- Problem
The entries below must be restated word for word.

Saved data entries:
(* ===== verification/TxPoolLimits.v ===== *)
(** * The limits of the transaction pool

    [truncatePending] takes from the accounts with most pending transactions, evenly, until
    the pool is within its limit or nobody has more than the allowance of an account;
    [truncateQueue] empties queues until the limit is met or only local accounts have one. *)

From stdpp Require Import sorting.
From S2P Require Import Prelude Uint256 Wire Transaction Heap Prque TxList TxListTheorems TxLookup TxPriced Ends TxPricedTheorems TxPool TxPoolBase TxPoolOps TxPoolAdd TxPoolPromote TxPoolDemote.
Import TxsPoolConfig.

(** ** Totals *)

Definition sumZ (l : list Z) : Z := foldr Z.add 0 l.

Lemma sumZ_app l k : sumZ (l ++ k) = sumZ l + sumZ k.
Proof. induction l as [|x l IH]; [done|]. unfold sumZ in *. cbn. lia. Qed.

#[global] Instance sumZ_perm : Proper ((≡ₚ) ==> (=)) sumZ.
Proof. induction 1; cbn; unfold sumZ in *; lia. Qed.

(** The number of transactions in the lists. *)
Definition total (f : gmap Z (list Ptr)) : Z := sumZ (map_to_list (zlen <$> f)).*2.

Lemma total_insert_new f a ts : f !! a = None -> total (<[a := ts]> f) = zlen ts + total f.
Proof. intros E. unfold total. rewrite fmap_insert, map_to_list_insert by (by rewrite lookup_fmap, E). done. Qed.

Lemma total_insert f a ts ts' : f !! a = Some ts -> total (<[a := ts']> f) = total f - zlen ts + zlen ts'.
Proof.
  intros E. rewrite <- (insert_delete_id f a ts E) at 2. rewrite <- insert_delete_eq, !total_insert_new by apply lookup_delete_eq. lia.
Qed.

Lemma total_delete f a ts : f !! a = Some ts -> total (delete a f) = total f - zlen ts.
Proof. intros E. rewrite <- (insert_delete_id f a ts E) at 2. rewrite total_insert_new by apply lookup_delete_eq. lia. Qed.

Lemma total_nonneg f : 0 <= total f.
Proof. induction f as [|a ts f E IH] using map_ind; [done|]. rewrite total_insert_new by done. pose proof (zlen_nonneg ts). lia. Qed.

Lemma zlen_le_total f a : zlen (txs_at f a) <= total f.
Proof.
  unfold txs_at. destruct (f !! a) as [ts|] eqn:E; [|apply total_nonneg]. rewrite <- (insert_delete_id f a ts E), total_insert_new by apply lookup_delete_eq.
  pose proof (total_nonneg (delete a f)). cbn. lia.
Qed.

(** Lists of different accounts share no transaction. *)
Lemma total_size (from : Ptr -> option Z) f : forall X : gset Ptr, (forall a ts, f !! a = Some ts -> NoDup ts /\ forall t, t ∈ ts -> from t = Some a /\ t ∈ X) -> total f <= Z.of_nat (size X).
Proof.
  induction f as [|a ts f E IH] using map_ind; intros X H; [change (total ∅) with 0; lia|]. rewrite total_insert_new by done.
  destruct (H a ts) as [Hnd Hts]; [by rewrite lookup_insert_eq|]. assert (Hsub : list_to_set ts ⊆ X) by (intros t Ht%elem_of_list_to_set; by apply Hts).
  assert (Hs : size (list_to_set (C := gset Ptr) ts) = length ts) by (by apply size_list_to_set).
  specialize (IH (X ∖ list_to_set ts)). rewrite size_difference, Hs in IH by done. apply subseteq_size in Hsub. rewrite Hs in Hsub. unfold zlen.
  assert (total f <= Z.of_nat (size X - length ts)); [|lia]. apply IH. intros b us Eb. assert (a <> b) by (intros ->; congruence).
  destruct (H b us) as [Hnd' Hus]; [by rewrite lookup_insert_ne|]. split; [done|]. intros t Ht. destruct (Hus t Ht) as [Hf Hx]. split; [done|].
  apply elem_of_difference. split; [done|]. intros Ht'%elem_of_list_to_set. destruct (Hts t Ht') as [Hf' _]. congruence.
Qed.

- Exercise solution
(* ===== verification/TxPoolLimits.v ===== *)
(** * The limits of the transaction pool

    [truncatePending] takes from the accounts with most pending transactions, evenly, until
    the pool is within its limit or nobody has more than the allowance of an account;
    [truncateQueue] empties queues until the limit is met or only local accounts have one. *)

From stdpp Require Import sorting.
From S2P Require Import Prelude Uint256 Wire Transaction Heap Prque TxList TxListTheorems TxLookup TxPriced Ends TxPricedTheorems TxPool TxPoolBase TxPoolOps TxPoolAdd TxPoolPromote TxPoolDemote.
Import TxsPoolConfig.

(** ** Totals *)

Definition sumZ (l : list Z) : Z := foldr Z.add 0 l.

Lemma sumZ_app l k : sumZ (l ++ k) = sumZ l + sumZ k.
Proof. induction l as [|x l IH]; [done|]. unfold sumZ in *. cbn. lia. Qed.

#[global] Instance sumZ_perm : Proper ((≡ₚ) ==> (=)) sumZ.
Proof. induction 1; cbn; unfold sumZ in *; lia. Qed.

(** The number of transactions in the lists. *)
Definition total (f : gmap Z (list Ptr)) : Z := sumZ (map_to_list (zlen <$> f)).*2.

Lemma total_insert_new f a ts : f !! a = None -> total (<[a := ts]> f) = zlen ts + total f.
Proof. intros E. unfold total. rewrite fmap_insert, map_to_list_insert by (by rewrite lookup_fmap, E). done. Qed.

Lemma total_insert f a ts ts' : f !! a = Some ts -> total (<[a := ts']> f) = total f - zlen ts + zlen ts'.
Proof.
  intros E. rewrite <- (insert_delete_id f a ts E) at 2. rewrite <- insert_delete_eq, !total_insert_new by apply lookup_delete_eq. lia.
Qed.

Lemma total_delete f a ts : f !! a = Some ts -> total (delete a f) = total f - zlen ts.
Proof. intros E. rewrite <- (insert_delete_id f a ts E) at 2. rewrite total_insert_new by apply lookup_delete_eq. lia. Qed.

Lemma total_nonneg f : 0 <= total f.
Proof. induction f as [|a ts f E IH] using map_ind; [done|]. rewrite total_insert_new by done. pose proof (zlen_nonneg ts). lia. Qed.

Lemma zlen_le_total f a : zlen (txs_at f a) <= total f.
Proof.
  unfold txs_at. destruct (f !! a) as [ts|] eqn:E; [|apply total_nonneg]. rewrite <- (insert_delete_id f a ts E), total_insert_new by apply lookup_delete_eq.
  pose proof (total_nonneg (delete a f)). cbn. lia.
Qed.

(** Lists of different accounts share no transaction. *)
Lemma total_size (from : Ptr -> option Z) f : forall X : gset Ptr, (forall a ts, f !! a = Some ts -> NoDup ts /\ forall t, t ∈ ts -> from t = Some a /\ t ∈ X) -> total f <= Z.of_nat (size X).
Proof.
  induction f as [|a ts f E IH] using map_ind; intros X H; [change (total ∅) with 0; lia|]. rewrite total_insert_new by done.
  destruct (H a ts) as [Hnd Hts]; [by rewrite lookup_insert_eq|]. assert (Hsub : list_to_set ts ⊆ X) by (intros t Ht%elem_of_list_to_set; by apply Hts).
  assert (Hs : size (list_to_set (C := gset Ptr) ts) = length ts) by (by apply size_list_to_set).
  specialize (IH (X ∖ list_to_set ts)). rewrite size_difference, Hs in IH by done. apply subseteq_size in Hsub. rewrite Hs in Hsub. unfold zlen.
  assert (total f <= Z.of_nat (size X - length ts)); [|lia]. apply IH. intros b us Eb. assert (a <> b) by (intros ->; congruence).
  destruct (H b us) as [Hnd' Hus]; [by rewrite lookup_insert_ne|]. split; [done|]. intros t Ht. destruct (Hus t Ht) as [Hf Hx]. split; [done|].
  apply elem_of_difference. split; [done|]. intros Ht'%elem_of_list_to_set. destruct (Hts t Ht') as [Hf' _]. congruence.
Qed.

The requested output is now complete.